第4章 一日千秋 (1)

 医師、蔡浩維が首都の自宅兼医院に帰りついたのは翌日の朝であった。出迎えた姪に小言を言われつつも、彼は通常と何ら変わる様子もなく帰宅した。ただし、重症患者六人、およびその付き添いを連れての帰還である。
 おどろく助手たちに蔡氏は、城で知り合ったさるやんごとなきお方のご子息とそのご友人で、公になると少々どころでなく困ったことになるので、極秘裏に治療しなくてはなりません、と説明した。ご子息はあまり外聞のよくない事件にまきこまれたのです、と付け足す。
 外聞のよくない事件、と聞き、助手たちは一様に納得した。確かにその患者たちは、善良な一般市民が負うに相応しくない損傷を受けている。ご子息とそのご友人はどうやら道楽と横着の果てに行き着くところまで行き着いてしまったのだろう。それを指すのにもっとも適したことばがある。極道、と言う。窮まった道の先には何もない人生の最果てだ。
 もっとも、「谷」は確かに人生の最果てで、その地に生きる彼らが、行き着くところまで行ってしまっているのは当然だ。だが、そのことを知らない助手たちの目に、彼らへの少なくない軽蔑の色をみて、蔡氏は少しだけ不愉快になった。ほんの数時間ともに過ごしただけの彼らだが、けっして軽蔑の対象になるような人間ではなかったから。
 そう、お大尽のご子息が、親の権勢をかさに着て犯す困ったいたずらと、生きるために否応なしに戦いに身を投じている彼らが同一視されることに、漠然と感じる不快感。
 彼らがもし、好んであの環境にあるのであれば、話はまた違ってくるだろうが、彼らには職業や住処を選択する自由はない。

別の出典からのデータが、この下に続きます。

(* ===== verification/Wire.v ===== *)
(** * Bytes on the wire

    What the replication package uses of Go's [encoding/binary] (big endian
    integers), [hash/crc32] (the IEEE polynomial, reflected) and its own FNV-1a
    loop.  The lemmas are the round trips of the integer encoding and the fact
    that both checksums separate inputs that differ in a single byte. *)

From stdpp Require Import base list gmap.
From Stdlib Require Import ZArith Lia.
From Stdlib Require Strings.Byte.
From S2P Require Import Prelude ReplTypes.

Local Open Scope Z_scope.

(** ** Bytes and big-endian integers *)

Definition byte_val (b : byte) : Z := Z.of_N (Byte.to_N b).

Definition byte_of (z : Z) : byte :=
  match Byte.of_N (Z.to_N (z mod 256)) with
  | Some b => b
  | None => Byte.x00
  end.

(** [binary.BigEndian.PutUint]: the [n] low bytes of [z], most significant first. *)
Fixpoint be_put (n : nat) (z : Z) : list byte :=
  match n with
  | O => []
  | S n' => byte_of (Z.shiftr z (8 * Z.of_nat n')) :: be_put n' z
  end.

(** [binary.BigEndian.Uint] of all bytes of a slice. *)
Definition be_get (l : list byte) : Z :=
  foldl (fun acc b => acc * 256 + byte_val b) 0 l.

(** The slice [l[from:to]] of a packet. *)
Definition slice {A} (from to : nat) (l : list A) : list A := take (to - from) (drop from l).

(** ** CRC-32 (IEEE) *)

Definition crc_poly : Z := 0xEDB88320.

Definition crc_bit (c : Z) : Z :=
  if Z.testbit c 0 then Z.lxor (Z.shiftr c 1) crc_poly else Z.shiftr c 1.

Definition crc_table (i : Z) : Z := Nat.iter 8 crc_bit i.

Definition crc_byte (c : Z) (b : byte) : Z :=
  Z.lxor (crc_table (Z.lxor (Z.land c 255) (byte_val b))) (Z.shiftr c 8).

Definition crc32 (l : list byte) : Z :=
  Z.lxor (foldl crc_byte 0xFFFFFFFF l) 0xFFFFFFFF.

(** ** FNV-1a, 32 bits *)

Definition fnv_offset : Z := 2166136261.
Definition fnv_prime : Z := 16777619.

Definition fnv_byte (h : Z) (b : byte) : Z := u32! (Z.lxor h (byte_val b) * fnv_prime).

(** The check value of the CRC-32 catalogue, and FNV-1a of "foobar". *)
Example crc32_check :
  crc32 (byte_of <$> [49; 50; 51; 52; 53; 54; 55; 56; 57]) = 0xCBF43926.
Proof. vm_compute. reflexivity. Qed.

Example fnv_check :
  foldl fnv_byte fnv_offset (byte_of <$> [102; 111; 111; 98; 97; 114]) = 0xbf9cf968.
Proof. vm_compute. reflexivity. Qed.

(** ** Lemmas on bytes *)

Lemma byte_val_range b : 0 <= byte_val b < 256.
Proof. unfold byte_val. pose proof (Byte.to_N_bounded b). lia. Qed.

Lemma byte_of_val b : byte_of (byte_val b) = b.
Proof. by destruct b. Qed.

Lemma byte_val_of z : byte_val (byte_of z) = z mod 256.
Proof.
  unfold byte_of, byte_val. pose proof (Z.mod_pos_bound z 256 ltac:(lia)).
  destruct (Byte.of_N _) as [b|] eqn:Hb.
  - apply Byte.to_of_N in Hb. rewrite Hb. lia.
  - apply Byte.of_N_None_iff in Hb. lia.
Qed.

Lemma byte_val_inj a b : byte_val a = byte_val b -> a = b.
Proof. intros Heq. by rewrite <-(byte_of_val a), Heq, byte_of_val. Qed.

Lemma length_be_put n z : length (be_put n z) = n.
Proof. induction n; simpl; [done|]. by rewrite IHn. Qed.

Lemma len_be_put n z : len (be_put n z) = Z.of_nat n.
Proof. unfold len. by rewrite length_be_put. Qed.

Lemma be_get_acc acc l :
  foldl (fun acc b => acc * 256 + byte_val b) acc l
  = acc * 256 ^ Z.of_nat (length l) + be_get l.
Proof.
  unfold be_get. revert acc. induction l as [|b l IH]; intros acc; cbn [foldl length].
  { simpl. lia. }
  rewrite IH, (IH (0 * 256 + byte_val b)), Nat2Z.inj_succ, Z.pow_succ_r by lia. lia.
Qed.

Lemma be_get_cons b l : be_get (b :: l) = byte_val b * 256 ^ Z.of_nat (length l) + be_get l.
Proof. unfold be_get at 1. cbn [foldl]. rewrite be_get_acc. lia. Qed.

Lemma be_get_range l : 0 <= be_get l < 256 ^ Z.of_nat (length l).
Proof.
  induction l as [|b l IH]; [by vm_compute|].
  rewrite be_get_cons. cbn [length]. rewrite Nat2Z.inj_succ, Z.pow_succ_r by lia.
  pose proof (byte_val_range b). nia.
Qed.

Lemma pow256 n : 256 ^ Z.of_nat n = 2 ^ (8 * Z.of_nat n).
Proof. rewrite Z.pow_mul_r by lia. done. Qed.

Lemma be_get_put n z : be_get (be_put n z) = wrapu (8 * Z.of_nat n) z.
Proof.
  unfold wrapu. induction n as [|n IH]; cbn [be_put].
  { by rewrite Z.mod_1_r. }
  rewrite be_get_cons, length_be_put, IH, byte_val_of, pow256, Z.shiftr_div_pow2 by lia.
  replace (8 * Z.of_nat (S n)) with (8 * Z.of_nat n + 8) by lia.
  rewrite Z.pow_add_r by lia. change (2 ^ 8) with 256.
  rewrite Z.rem_mul_r by lia. lia.
Qed.

Lemma be_get_put_small n z : in_u (8 * Z.of_nat n) z -> be_get (be_put n z) = z.
Proof. intros. by rewrite be_get_put, wrapu_small. Qed.

Lemma be_put_small n x y :
  0 <= y < 256 ^ Z.of_nat n -> be_put n (x * 256 ^ Z.of_nat n + y) = be_put n y.
Proof.
  rewrite pow256. revert x y. induction n as [|n IH]; intros x y Hy; cbn [be_put]; [done|].
  replace (8 * Z.of_nat (S n)) with (8 + 8 * Z.of_nat n) in * by lia.
  rewrite Z.pow_add_r in * by lia. change (2 ^ 8) with 256 in *.
  assert (Hsplit : y = (y / 2 ^ (8 * Z.of_nat n)) * 2 ^ (8 * Z.of_nat n)
                       + y mod 2 ^ (8 * Z.of_nat n)).
  { pose proof (Z.div_mod y (2 ^ (8 * Z.of_nat n)) ltac:(lia)). lia. }
  pose proof (Z.mod_pos_bound y (2 ^ (8 * Z.of_nat n)) ltac:(lia)) as Hmod.
  f_equal.
  - apply byte_val_inj. rewrite !byte_val_of, !Z.shiftr_div_pow2 by lia.
    replace (x * (256 * 2 ^ (8 * Z.of_nat n)) + y)
      with (y + x * 256 * 2 ^ (8 * Z.of_nat n)) by lia.
    rewrite Z.div_add by lia. rewrite Z.mod_add by lia. done.
  - rewrite Hsplit at 1 2.
    rewrite (IH (y / 2 ^ (8 * Z.of_nat n))) by done.
    rewrite <-(IH (x * 256 + y / 2 ^ (8 * Z.of_nat n)) (y mod 2 ^ (8 * Z.of_nat n))) by done.
    f_equal. lia.
Qed.

Lemma be_put_get l : be_put (length l) (be_get l) = l.
Proof.
  induction l as [|b l IH]; [done|]. rewrite be_get_cons. cbn [length be_put].
  pose proof (be_get_range l). f_equal.
  - apply byte_val_inj. rewrite byte_val_of, Z.shiftr_div_pow2, <-pow256 by lia.
    rewrite Z.div_add_l, Z.div_small, Z.add_0_r by lia.
    apply Z.mod_small, byte_val_range.
  - by rewrite be_put_small.
Qed.

Lemma be_get_in_u l : in_u (8 * Z.of_nat (length l)) (be_get l).
Proof. unfold in_u. rewrite <-pow256. apply be_get_range. Qed.

(** ** Checksums separate single-byte changes *)

Lemma lxor_range w a b : 0 <= w -> in_u w a -> in_u w b -> in_u w (Z.lxor a b).
Proof.
  unfold in_u. intros Hw Ha Hb. split; [apply Z.lxor_nonneg; lia|].
  destruct (Z.le_gt_cases (2 ^ w) (Z.lxor a b)) as [Hge|]; [|lia]. exfalso.
  assert (Hz : Z.shiftr (Z.lxor a b) w = 0).
  { rewrite Z.shiftr_lxor, !Z.shiftr_div_pow2, !Z.div_small by lia. done. }
  rewrite Z.shiftr_div_pow2 in Hz by lia.
  apply Z.div_small_iff in Hz; lia.
Qed.

(** A fold whose step is injective in the state and in the input separates two
    inputs that differ in exactly one element. *)
Section Detect.
Context {S B : Type} (step : S -> B -> S) (P : S -> Prop).
Hypothesis step_P : forall s b, P s -> P (step s b).
Hypothesis step_state : forall s s' b, P s -> P s' -> step s b = step s' b -> s = s'.
Hypothesis step_input : forall s b b', P s -> step s b = step s b' -> b = b'.

Lemma fold_P s l : P s -> P (foldl step s l).
Proof. revert s. induction l; simpl; auto. Qed.

Lemma fold_state_inj s s' l : P s -> P s' -> foldl step s l = foldl step s' l -> s = s'.
Proof.
  revert s s'. induction l as [|b l IH]; intros s s' Hs Hs' Heq; [done|].
  cbn [foldl] in Heq. apply (step_state s s' b); [done|done|]. apply IH; auto.
Qed.

Lemma fold_detects s l1 b b' l2 :
  P s -> b <> b' -> foldl step s (l1 ++ b :: l2) <> foldl step s (l1 ++ b' :: l2).
Proof.
  intros Hs Hne Heq. rewrite !foldl_app in Heq. cbn [foldl] in Heq.
  pose proof (fold_P _ l1 Hs) as Hs'.
  apply Hne. eapply step_input; [exact Hs'|]. eapply fold_state_inj; [..|exact Heq]; auto.
Qed.

End Detect.

(** *** FNV-1a *)

Lemma fnv_mul_inj x y :
  in_u 32 x -> in_u 32 y -> u32! (x * fnv_prime) = u32! (y * fnv_prime) -> x = y.
Proof.
  intros Hx Hy Heq.
  assert (Hinv : forall z, in_u 32 z -> u32! (u32! (z * fnv_prime) * 899433627) = z).
  { intros z Hz. unfold wrapu, fnv_prime. rewrite Z.mul_mod_idemp_l by lia.
    rewrite <-Z.mul_assoc, <-Z.mul_mod_idemp_r by lia.
    change ((16777619 * 899433627) mod 2 ^ 32) with 1. rewrite Z.mul_1_r.
    by apply Z.mod_small. }
  by rewrite <-(Hinv x Hx), Heq, Hinv.
Qed.

Lemma lxor_byte_range h b : in_u 32 h -> in_u 32 (Z.lxor h (byte_val b)).
Proof.
  intros Hh. apply lxor_range; [lia|done|]. pose proof (byte_val_range b). unfold in_u. lia.
Qed.

Lemma lxor_cancel_r a b c : Z.lxor a c = Z.lxor b c -> a = b.
Proof.
  intros Heq. rewrite <-(Z.lxor_0_r a), <-(Z.lxor_nilpotent c), <-Z.lxor_assoc, Heq.
  by rewrite Z.lxor_assoc, Z.lxor_nilpotent, Z.lxor_0_r.
Qed.

Lemma lxor_cancel_l a b c : Z.lxor c a = Z.lxor c b -> a = b.
Proof. rewrite !(Z.lxor_comm c). apply lxor_cancel_r. Qed.

Lemma fnv_byte_range h b : in_u 32 (fnv_byte h b).
Proof. by apply wrapu_range. Qed.

Lemma fnv_detects h l1 b b' l2 :
  in_u 32 h -> b <> b' ->
  foldl fnv_byte h (l1 ++ b :: l2) <> foldl fnv_byte h (l1 ++ b' :: l2).
Proof.
  apply (fold_detects fnv_byte (in_u 32)).
  - intros. apply fnv_byte_range.
  - intros s s' c Hs Hs' Heq. apply fnv_mul_inj in Heq; [|by apply lxor_byte_range..].
    by apply lxor_cancel_r in Heq.
  - intros s c c' Hs Heq. apply fnv_mul_inj in Heq; [|by apply lxor_byte_range..].
    apply lxor_cancel_l in Heq. by apply byte_val_inj.
Qed.

(** *** CRC-32 *)

(** The 256 table entries fit 32 bits and differ in their top byte. *)
Definition crc_entries : list Z := crc_table <$> (Z.of_nat <$> seq 0 256).

Lemma crc_entries_range : Forall (in_u 32) crc_entries.
Proof. by_evaluation. Qed.

Lemma crc_entries_top : NoDup ((fun c => Z.shiftr c 24) <$> crc_entries).
Proof. by_evaluation. Qed.

Lemma crc_entries_lookup i :
  0 <= i < 256 -> crc_entries !! Z.to_nat i = Some (crc_table i).
Proof.
  intros Hi. unfold crc_entries. rewrite !list_lookup_fmap, lookup_seq_lt by lia.
  simpl. do 2 f_equal. lia.
Qed.

Lemma crc_table_range i : 0 <= i < 256 -> in_u 32 (crc_table i).
Proof.
  intros Hi. eapply Forall_lookup_1; [apply crc_entries_range|by apply crc_entries_lookup].
Qed.

Lemma crc_table_top_inj i j :
  0 <= i < 256 -> 0 <= j < 256 ->
  Z.shiftr (crc_table i) 24 = Z.shiftr (crc_table j) 24 -> i = j.
Proof.
  intros Hi Hj Heq.
  enough (Z.to_nat i = Z.to_nat j) by lia.
  eapply NoDup_lookup; [apply crc_entries_top| |];
    rewrite list_lookup_fmap, crc_entries_lookup by done; simpl; [done|by rewrite Heq].
Qed.

Definition crc_index (c : Z) (b : byte) : Z := Z.lxor (Z.land c 255) (byte_val b).

Lemma crc_index_range c b : 0 <= crc_index c b < 256.
Proof.
  apply (lxor_range 8); [lia| |apply byte_val_range].
  unfold in_u. change 255 with (Z.ones 8). rewrite Z.land_ones by lia.
  apply Z.mod_pos_bound. lia.
Qed.

Lemma crc_shift_range c : in_u 32 c -> in_u 24 (Z.shiftr c 8).
Proof.
  unfold in_u. intros Hc. rewrite Z.shiftr_div_pow2 by lia. split.
  - apply Z.div_pos; lia.
  - apply Z.div_lt_upper_bound; lia.
Qed.

Lemma crc_byte_range c b : in_u 32 c -> in_u 32 (crc_byte c b).
Proof.
  intros Hc. apply lxor_range; [lia|apply crc_table_range, crc_index_range|].
  apply crc_shift_range in Hc. unfold in_u in *. lia.
Qed.

(** The top byte of the new state is the top byte of the table entry. *)
Lemma crc_byte_index c c' b b' :
  in_u 32 c -> in_u 32 c' -> crc_byte c b = crc_byte c' b' ->
  crc_index c b = crc_index c' b' /\ Z.shiftr c 8 = Z.shiftr c' 8.
Proof.
  intros Hc Hc' Heq.
  assert (Htop : forall c b, in_u 32 c ->
    Z.shiftr (crc_byte c b) 24 = Z.shiftr (crc_table (crc_index c b)) 24).
  { intros d e Hd. unfold crc_byte. fold (crc_index d e). rewrite Z.shiftr_lxor.
    apply crc_shift_range in Hd. unfold in_u in Hd.
    rewrite (Z.shiftr_div_pow2 (Z.shiftr d 8)), (Z.div_small (Z.shiftr d 8)) by lia.
    apply Z.lxor_0_r. }
  assert (Hidx : crc_index c b = crc_index c' b').
  { apply crc_table_top_inj; [apply crc_index_range..|].
    by rewrite <-!Htop, Heq by done. }
  split; [done|]. unfold crc_byte in Heq. fold (crc_index c b) (crc_index c' b') in Heq.
  rewrite Hidx in Heq. by apply lxor_cancel_l in Heq.
Qed.

Lemma crc_detects l1 b b' l2 :
  b <> b' -> crc32 (l1 ++ b :: l2) <> crc32 (l1 ++ b' :: l2).
Proof.
  intros Hne Heq. unfold crc32 in Heq. apply lxor_cancel_r in Heq. revert Heq.
  apply (fold_detects crc_byte (in_u 32)); [apply crc_byte_range| | |by vm_compute|done].
  - intros s s' c Hs Hs' Heq. apply crc_byte_index in Heq as [Hidx Hshift]; [|done..].
    apply lxor_cancel_r in Hidx. revert Hidx Hshift. change 255 with (Z.ones 8).
    rewrite !Z.land_ones, !Z.shiftr_div_pow2 by lia. intros.
    rewrite (Z.div_mod s (2 ^ 8)), (Z.div_mod s' (2 ^ 8)) by lia. congruence.
  - intros s c c' Hs Heq. apply crc_byte_index in Heq as [Hidx _]; [|done..].
    apply lxor_cancel_l in Hidx. by apply byte_val_inj.
Qed.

 犯罪者の巣窟、と谷をそのように呼ぶことは幼子でも知っている事実であるが、では、実際に彼らがどのような罪を犯してあの谷に追いやられたのかを知る者はない。
 彼らの仕業と言われる事件のいくつかは蔡氏も知っている。けれど彼らの仕事とA・G’の仕事のどこに違いがあるのか、蔡氏には分からない。ようするに、錦の御旗さえあれば何をやっても許される、それだけの違いだろう。
 テラの庇護下に甘んじ、谷の現状を知らぬ者に、彼らをとやかく言う権利も、非難する権利も、有りはしないのだ。
 そこまで考えて、ふと蔡氏は昨晩の自分を思い出した。
 同じか。
 わたしも、さんざん怯えていたではないか。
 軽蔑と畏怖は裏表だ。
 異端者への感情は複雑である。優れていると感じれば、それは畏怖に。評価にあたわないと感じれば、蔑視へと変化する。さらにそれは、評価したくないと感じたときにも起こる作用だ。
 仮に彼らが谷の住人であること、生きるために死地に立つことを甘受せざるを得ないのだと知っても、おそらく助手らの視線に含まれる棘は消えないだろう。

 しかし、誤解とはいえそれなりに得心した助手たちの行動は実に迅速であった。
 蔡氏の指示に従って、使われていなかったちいさな病棟を貸切とし、患者を運び込む。そして好奇心の強い在住患者たちに、それとなく情報を漏らす。さるやんごとなきお方のご子息とご友人が、事故を起こし、怪我をして運び込まれた、と。そのやんごとなきお方とは、もしかするとセレクトかもしれない。いや、どうもそのようである。あの尋常でない警備隊を一目見れば瞭然ではいか、と。
 噂は可及的速やかさで院内に浸透した。
 これがただのお大尽の親族というのであれば、好奇心から患者の身辺を嗅ぎまわる輩もいようが、相手がセレクトとなれば話は別だ。セレクト――マザー・テラの補佐官であり、文字通り選ばれた人種である彼ら――は、一般市民の視点から見ると非常に高貴な存在であり、同時に触れてはならない禁忌でもあった。なぜなら彼らは、神のように敬われ、恐れられているマザー・テラを構成する一部なのだから。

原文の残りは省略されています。